**What to produce:** Among the entries below, extract exactly the lines that run from the one with "Local Open Scope Z_scope." through the one with "Definition to_lower (c", both ends included.
** Records for the exercise follows **
(** * Chat_Webapp: connection registry, presence and delivery status

    A shallow embedding of the real-time core of the chat backend:

    - [app/models/message.py], [app/models/group.py]: the persisted rows;
    - [app/schemas/message.py]: [MessageCreate];
    - [app/redis_client.py]: the presence set [online_users] and the
      one-time passwords;
    - [app/chat/routes.py]: [ConnectionManager], the body of
      [websocket_endpoint], [get_chat_history], [get_group_chat_history];
    - [app/chat/group_routes.py]: [create_group], [get_group_by_id],
      [add_group_member], [remove_group_member].

    Python code that mutates the process state and may raise is written in
    a state-and-exception monad in which the state survives a raise, as it
    does in Python.  Tables are finite maps keyed by their primary key.

    Modelling boundary.

    - Rows.  Column [message_type] is [Enum(MessageType)]: the database
      holds a text, written as it is given and read back by member name;
      a text that is no member name makes every load of the row raise
      [LookupError].  Column [status] is only ever assigned members of
      [MessageStatus] and is kept as the member.  The engine is the
      default one of [app/config.py], SQLite: a negative [LIMIT] is no
      limit, a negative [OFFSET] is 0, an integer compared with a text
      key is compared as its decimal text, integers outside 64 bits
      cannot be bound, foreign keys are not enforced.  The order of rows
      with equal [created_at] under [ORDER BY] is the database's choice:
      it is a parameter of the two history handlers.
    - Sockets.  [accept] and [close] act on the endpoint's own websocket
      and succeed; [close] calls are logged.  [send_json] acts on a
      websocket taken from the registry: it raises [RuntimeError] on one
      the server has closed and [WebSocketDisconnect] on one whose client
      is gone, and logs the frame otherwise.
    - Scheduling.  A step of the transition system is the code one
      coroutine runs between two suspension points.  In
      [websocket_endpoint] the message branch is the only one that
      touches the state after an [await]; it is embedded as written, and
      it raises before its first [await] on every frame (lemma
      [on_message_eq]).  Redis going away or coming back, a client going
      away and a restart of the process are events of the environment. *)

From stdpp Require Import gmap strings list fin_maps sorting pretty.

(** ** Persisted rows *)

Module Models.

(** [class MessageStatus(enum.Enum)] *)
Inductive MessageStatus := SENT | DELIVERED | READ.

(** [class MessageType(enum.Enum)] *)
Inductive MessageType := TEXT | IMAGE | AUDIO | VIDEO | FILE.

#[global] Instance MessageStatus_eq_dec : EqDecision MessageStatus.
Proof. solve_decision. Defined.

#[global] Instance MessageType_eq_dec : EqDecision MessageType.
Proof. solve_decision. Defined.

(** [member.value] *)
Definition MessageType_value (t : MessageType) : string :=
  match t with
  | TEXT => "text" | IMAGE => "image" | AUDIO => "audio"
  | VIDEO => "video" | FILE => "file"
  end.

(** [member.name], the text an [Enum(MessageType)] column holds for it. *)
Definition MessageType_name (t : MessageType) : string :=
  match t with
  | TEXT => "TEXT" | IMAGE => "IMAGE" | AUDIO => "AUDIO"
  | VIDEO => "VIDEO" | FILE => "FILE"
  end.

(** The lookup by name an [Enum(MessageType)] column makes when a row is
    read. *)
Definition MessageType_of_name (s : string) : option MessageType :=
  if decide (s = "TEXT") then Some TEXT
  else if decide (s = "IMAGE") then Some IMAGE
  else if decide (s = "AUDIO") then Some AUDIO
  else if decide (s = "VIDEO") then Some VIDEO
  else if decide (s = "FILE") then Some FILE
  else None.

(** Position of a status on the line sent, delivered, read. *)
Definition rank (st : MessageStatus) : nat :=
  match st with SENT => 0%nat | DELIVERED => 1%nat | READ => 2%nat end.
(** * zvks_heatmap: the geocoding pipeline of [interactive_map_google_sheets.py]

    A shallow embedding of the script: the geocoding cache
    ([load_cache], [save_cache], [smart_geocode]), the preparation and
    filtering of the sheet ([prepare_dataframe], [filter_df]) and the main
    process ([generate_map]).

    Python objects that the script mutates (DataFrames, the cache dict) live
    in a store of objects addressed by references; files, the outside
    network and the calls made to the geocoder are further components of the
    state.  Functions of the libraries the script imports (pandas'
    conversions, geopy's [geodesic], [pickle]) are fields of the class
    [Externals]. *)

From Stdlib Require Import ZArith QArith Qabs List Ascii Lia.
From stdpp Require Import gmap strings list fin_maps pretty.

(** ** Settings (section 1 of the script) *)

Definition GOOGLE_SHEET_ID : string := "PASTE_SHEET_ID_HERE".
Definition SERVICE_ACCOUNT_JSON : string := "service_account.json".
Definition WORKSHEET_NAME : option string := None.

Definition CENTER : Q * Q := (55.8437, 48.5066)%Q.
Definition MAX_DIST_KM : Q := 10%Q.
Definition GEOCACHE_FILE : string := "geocache.pkl".

(** The columns of the sheet, and the two columns [generate_map] adds. *)
Inductive column :=
  | COL_STREET | COL_HOUSE | COL_COUNT | COL_DATE | COL_CAT | COL_LAT | COL_LON.
(** * Organization membership reconciliation of the Grafana provider

    A shallow embedding of [grafana/resource_organization.go]: the
    functions [collectUsers], [userDiff], [userMap], [addUsers],
    [updateUsers], [removeUsers], [ReadUsers], [CreateUsers] and
    [UpdateUsers], with the Grafana API client and Terraform's
    [schema.ResourceData] taken as the interfaces the code uses. *)

From Stdlib Require Import ZArith String Ascii List Bool Lia Permutation.
From stdpp Require Import base tactics option list gmap strings fin_maps.

Set Warnings "-clear-no-such-hyp".

Local Open Scope string_scope.
Local Open Scope list_scope.
Local Open Scope Z_scope.

(** ** Strings: the pieces of Go's [strings] and [strconv] the code calls *)

Module GoStrings.

Definition code (c : ascii) : Z := Z.of_N (N_of_ascii c).

Definition is_upper (c : ascii) : bool := (65 <=? code c) && (code c <=? 90).
Definition is_lower (c : ascii) : bool := (97 <=? code c) && (code c <=? 122).
Definition is_digit (c : ascii) : bool := (48 <=? code c) && (code c <=? 57).

Definition to_upper (c : ascii) : ascii :=
  if is_lower c then ascii_of_N (Z.to_N (code c - 32)) else c.
Definition to_lower (c : ascii) : ascii :=
  if is_upper c then ascii_of_N (Z.to_N (code c + 32)) else c.

(** [isSeparator] of package strings, on bytes: ASCII letters, digits and
    the underscore do not separate words, every other ASCII byte does.
    Bytes from 128 on (parts of a multi-byte rune) are kept as they are
    and do not separate. *)
Definition isSeparator (c : ascii) : bool :=
  if 128 <=? code c then false
  else negb (is_upper c || is_lower c || is_digit c || (code c =? 95)).

Fixpoint Title_from (prev : ascii) (s : string) : string :=
  match s with
  | EmptyString => EmptyString
  | String c r =>
      String (if isSeparator prev then to_upper c else c) (Title_from c r)
  end.

(** [strings.Title]: the scan starts with [prev := ' ']. *)
Definition Title (s : string) : string := Title_from " "%char s.

Fixpoint ToLower (s : string) : string :=
  match s with
  | EmptyString => EmptyString
  | String c r => String (to_lower c) (ToLower r)
  end.

(** [role[:len(role)-1]] *)
Fixpoint drop_last (s : string) : string :=
  match s with
  | EmptyString => EmptyString
  | String c EmptyString => EmptyString
  | String c r => String c (drop_last r)
  end.

Fixpoint parse_digits (s : string) (acc : Z) : option Z :=
  match s with
  | EmptyString => Some acc
  | String c r =>
      if is_digit c then parse_digits r (acc * 10 + (code c - 48)) else None
  end.

(** [strconv.ParseInt(s, 10, 64)]: the value and whether an error came
    with it. A syntax error gives 0, a range error the nearest int64. *)
Definition ParseInt (s : string) : Z * bool :=
  let '(neg, body) :=
    match s with
    | String "+"%char r => (false, r)
    | String "-"%char r => (true, r)
    | _ => (false, s)
    end in
  match body with
  | EmptyString => (0, true)
  | _ =>
      match parse_digits body 0 with
      | None => (0, true)
      | Some un =>
          if negb neg && (2 ^ 63 <=? un) then (2 ^ 63 - 1, true)
          else if neg && (2 ^ 63 <? un) then (- 2 ^ 63, true)
          else (if neg then - un else un, false)
      end
  end.

End GoStrings.

(** ** Data *)

(** A Go [error], by its message. *)
Definition error := string.

(** [gapi.User] and [gapi.OrgUser]; the provider reads [Id] and [Email] of
    the first, [Email], [Login] and [Role] of the second. *)
Record User := mkUser { user_Id : Z; user_Email : string }.
Record OrgUser := mkOrgUser
  { ou_UserId : Z; ou_Email : string; ou_Login : string; ou_Role : string }.

(** Go's [range] over a map visits every entry once, in an order the
    language leaves open.  A [MapOrder] fixes one such order for every
    map; the functions below take it as a parameter, and what is proved
    of them holds for every order. *)
Record MapOrder := mkMapOrder
  { range : forall V : Type, gmap string V -> list (string * V);
    range_perm : forall V (m : gmap string V), range V m ≡ₚ map_to_list m }.
Arguments range _ {V} _.

Definition canonical_order : MapOrder :=
  {| range := fun V m => map_to_list m;
     range_perm := fun V m => reflexivity _ |}.

Definition reversed_order : MapOrder :=
  {| range := fun V m => reverse (map_to_list m);
     range_perm := fun V m => reverse_Permutation _ |}.

(** Modelled from the spec: what the caller hands to a pass, Terraform's
    [schema.ResourceData], whose type is not among the sources: the
    organization id, the exempt admin login and the three lists of emails,
    which are also what a read reports back.  As the code uses it, each
    list has a prior value (the state) and a current one (what the
    configuration declares, or what [Set] wrote), and [GetChange] returns
    both.  [Set] on a key that is not a list attribute of the schema
    fails and changes nothing; the code drops that error. *)
Record ResourceData := mkResourceData
  { rd_id : string;
    rd_admin_user : string;
    rd_old : gmap string (list string);
    rd_new : gmap string (list string) }.

Definition list_attrs : list string := ["admins"; "editors"; "viewers"].

(** The roles Grafana knows for a member of an organization. *)
Definition three_roles : list string := ["Admin"; "Editor"; "Viewer"].

Definition GetChange (k : string) (d : ResourceData)
  : list string * list string :=
  (default [] (rd_old d !! k), default [] (rd_new d !! k)).

Definition Set_ (k : string) (v : list string) (d : ResourceData)
  : ResourceData :=
  if bool_decide (k ∈ list_attrs)
  then {| rd_id := rd_id d; rd_admin_user := rd_admin_user d;
          rd_old := rd_old d; rd_new := <[k := v]> (rd_new d) |}
  else d.

(** [orgId, _ := strconv.ParseInt(d.Id(), 10, 64)] *)
Definition orgId_of (d : ResourceData) : Z := fst (GoStrings.ParseInt (rd_id d)).

(** ** collectUsers *)

(** The inner loops: [users[u] = roleName] for every [u] of a list. *)
Definition assign_all (roleName : string) (us : list string)
  (users : gmap string string) : gmap string string :=
  foldl (fun m u => <[u := roleName]> m) users us.

Definition roles : list string := ["admins"; "editors"; "viewers"].

Definition roleName_of (role : string) : string :=
  GoStrings.Title (GoStrings.drop_last role).

Definition collectUsers_step (d : ResourceData)
  (acc : gmap string string * gmap string string) (role : string)
  : gmap string string * gmap string string :=
  let roleName := roleName_of role in
  let '(old, new) := GetChange role d in
  (assign_all roleName old (fst acc), assign_all roleName new (snd acc)).

Definition collectUsers (d : ResourceData)
  : gmap string string * gmap string string :=
  foldl (collectUsers_step d) (∅, ∅) roles.

(** The lists of an attribute, before and after. *)
Definition old_list (d : ResourceData) (k : string) : list string :=
  fst (GetChange k d).
Definition new_list (d : ResourceData) (k : string) : list string :=
  snd (GetChange k d).

(** ** userDiff *)

Section Differ.
Variable ord : MapOrder.

(** First loop: entries of [newUsers], filling [add] and [update]. *)
Definition diff_new_step (oldUsers : gmap string string)
  (acc : gmap string string * gmap string string) (e : string * string)
  : gmap string string * gmap string string :=
  let '(user, role) := e in
  match oldUsers !! user with
  | None => (<[user := role]> (fst acc), snd acc)
  | Some oldRole =>
      if bool_decide (oldRole ≠ role)
      then (fst acc, <[user := role]> (snd acc))
      else acc
  end.

(** Second loop: keys of [oldUsers], appended to [remove]. *)
Definition diff_old_step (newUsers : gmap string string)
  (remove : list string) (e : string * string) : list string :=
  match newUsers !! fst e with
  | None => remove ++ [fst e]
  | Some _ => remove
  end.

Definition userDiff (oldUsers newUsers : gmap string string)
  : gmap string string * gmap string string * list string :=
  let '(add, update) :=
    foldl (diff_new_step oldUsers) (∅, ∅) (range ord newUsers) in
  let remove := foldl (diff_old_step newUsers) [] (range ord oldUsers) in
  (add, update, remove).

(** The three results by name. *)
Definition toAdd (oldUsers newUsers : gmap string string)
  : gmap string string := (userDiff oldUsers newUsers).1.1.
Definition toUpdate (oldUsers newUsers : gmap string string)
  : gmap string string := (userDiff oldUsers newUsers).1.2.
Definition toRemove (oldUsers newUsers : gmap string string)
  : list string := (userDiff oldUsers newUsers).2.

End Differ.

(** ** The remote service and the effects of the provider *)

(** The Grafana client ([gapi.Client], a package of its own) over a remote
    state [W]: the five operations the provider calls, a parameter of all
    that follows.  The two list queries read the remote state; the three
    mutations may change it.  Each operation returns a Go [error] or
    none. *)
Record Client (W : Type) := mkClient
  { Users : W -> list User * option error;
    OrgUsers : Z -> W -> list OrgUser * option error;
    AddOrgUser : Z -> string -> string -> W -> option error * W;
    UpdateOrgUser : Z -> Z -> string -> W -> option error * W;
    RemoveOrgUser : Z -> Z -> W -> option error * W }.
Arguments Users {W} _ _.
Arguments OrgUsers {W} _ _ _.
Arguments AddOrgUser {W} _ _ _ _ _.
Arguments UpdateOrgUser {W} _ _ _ _ _.
Arguments RemoveOrgUser {W} _ _ _ _.

(** The same client with another roster query. *)
Definition with_OrgUsers {W} (q : Z -> W -> list OrgUser * option error)
  (c : Client W) : Client W :=
  {| Users := Users c; OrgUsers := q; AddOrgUser := AddOrgUser c;
     UpdateOrgUser := UpdateOrgUser c; RemoveOrgUser := RemoveOrgUser c |}.

(** The three mutations of the roster, and the remote calls as they leave
    the provider. *)
Inductive Mutation :=
| AddOrgUserOp (orgId : Z) (user role : string)
| UpdateOrgUserOp (orgId userId : Z) (role : string)
| RemoveOrgUserOp (orgId userId : Z).

Inductive Call :=
| CallUsers
| CallOrgUsers (orgId : Z)
| CallMutation (m : Mutation).

Abbreviation CallAddOrgUser orgId user role :=
  (CallMutation (AddOrgUserOp orgId user role)).
Abbreviation CallUpdateOrgUser orgId userId role :=
  (CallMutation (UpdateOrgUserOp orgId userId role)).
Abbreviation CallRemoveOrgUser orgId userId :=
  (CallMutation (RemoveOrgUserOp orgId userId)).
Lemma wp_run_call_wf (self : LightingGradient) (image : loc) (mk kp bb : option pyobj)
    (img : ndarray) (h w : nat) (st : state) :
  heap st !! image = Some img ->
  wf_image img h w -> (0 < h)%nat -> (0 < w)%nat ->
  wp (run_call self image mk kp bb) st
    (fun rv st' =>
       exists l out, rv = outputs l mk kp bb /\ heap st' !! l = Some out /\
         rng st' = drop (call_draws self) (rng st)).
Proof.
  intros Himg Hwf Hh Hw. unfold run_call, call_draws.
  apply wp_bind. eapply wp_load; [exact Himg|reflexivity|].
  apply wp_bind, wp_alloc. intros lc Hlc.
  destruct img as [m|m]; [|destruct Hwf as [Hd|Hd]].
  - (* grayscale *)
    rewrite (shape_dims2 m h w Hwf Hh). cbn [length nth Nat.ltb Nat.leb Nat.eqb andb].
    apply wp_bind. eapply wp_draws; [apply draws_transparency|]. intros t _.
    apply wp_bind. eapply wp_load; [apply lookup_insert_eq|reflexivity|].
    rewrite (shape_dims2 m h w Hwf Hh). cbn [nth].
    apply wp_bind.
    eapply wp_to_hsv_gray; [apply lookup_insert_eq|exact Hwf|exact Hh|exact Hw|].
    intros lh y hp Hdy Hlh _ _.
    eapply (wp_run_call_tail self false lc lh mk kp bb [] y t h w);
      [exact Hlh|exact Hdy|discriminate|exact Hh|exact Hw|reflexivity].
  - (* three channels *)
    rewrite (shape_dims3 m h w 3 Hd Hh Hw). cbn [length nth Nat.ltb Nat.leb Nat.eqb andb].
    apply wp_bind. eapply wp_draws; [apply draws_transparency|]. intros t _.
    apply wp_bind. eapply wp_load; [apply lookup_insert_eq|reflexivity|].
    rewrite (shape_dims3 m h w 3 Hd Hh Hw). cbn [nth].
    apply wp_bind.
    eapply wp_to_hsv_colour; [apply lookup_insert_eq|reflexivity|exact Hd|exact Hh|exact Hw|].
    intros lh y hp Hdy Hlh _ _.
    eapply (wp_run_call_tail self false lc lh mk kp bb [] y t h w);
      [exact Hlh|exact Hdy|discriminate|exact Hh|exact Hw|reflexivity].
  - (* four channels *)
    pose proof (dims3_first3 m h w 4 ltac:(lia) Hd) as Hd3.
    rewrite (shape_dims3 m h w 4 Hd Hh Hw). cbn [length nth Nat.ltb Nat.leb Nat.eqb andb].
    apply wp_bind. eapply wp_draws; [apply draws_transparency|]. intros t _.
    apply wp_bind. eapply wp_load; [apply lookup_insert_eq|reflexivity|].
    rewrite (shape_dims3 (first3 m) h w 3 Hd3 Hh Hw). cbn [nth].
    apply wp_bind.
    eapply wp_to_hsv_colour; [apply lookup_insert_eq|reflexivity|exact Hd3|exact Hh|exact Hw|].
    intros lh y hp Hdy Hlh Hlh0 Hsub. cbn [heap rng] in *.
    eapply (wp_run_call_tail self true lc lh mk kp bb m y t h w);
      [exact Hlh|exact Hdy| |exact Hh|exact Hw|reflexivity].
    intros _. split; [|split; [|exact Hd]].
    + intros ->. rewrite lookup_insert_eq in Hlh0. discriminate.
    + eapply lookup_weaken; [|exact Hsub]. apply lookup_insert_eq.
Qed.

(** X10 (lines 202-250, 96-106): a forced call on a well-formed
    grayscale, three- or four-channel image returns normally without
    consulting [should_run], and draws from [random] exactly one value
    for an unset transparency plus the defaults of the mask; with
    transparency, position, direction and rate given it draws none. *)
Theorem call_forced_draws (self : LightingGradient) (image : loc)
    (mk kp bb : option pyobj) (img : ndarray) (h w : nat) (st : state) :
  heap st !! image = Some img ->
  wf_image img h w -> (0 < h)%nat -> (0 < w)%nat ->
  exists rv st',
    call should_run self image mk kp bb true st = (Ok rv, st') /\
    rng st' = drop (call_draws self) (rng st).
Proof.
  intros Himg Hwf Hh Hw.
  destruct (wp_run_call_wf self image mk kp bb img h w st Himg Hwf Hh Hw)
    as (rv & st' & Hrun & l & out & _ & _ & Hrng).
  exists rv, st'. split; [|exact Hrng].
  unfold call, bind, ret. exact Hrun.
Qed.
** End of Records for the exercise **
**Solution for this task:**
Local Open Scope Z_scope.

(** ** Strings: the pieces of Go's [strings] and [strconv] the code calls *)

Module GoStrings.

Definition code (c : ascii) : Z := Z.of_N (N_of_ascii c).

Definition is_upper (c : ascii) : bool := (65 <=? code c) && (code c <=? 90).
Definition is_lower (c : ascii) : bool := (97 <=? code c) && (code c <=? 122).
Definition is_digit (c : ascii) : bool := (48 <=? code c) && (code c <=? 57).

Definition to_upper (c : ascii) : ascii :=
  if is_lower c then ascii_of_N (Z.to_N (code c - 32)) else c.
Definition to_lower (c : ascii) : ascii :=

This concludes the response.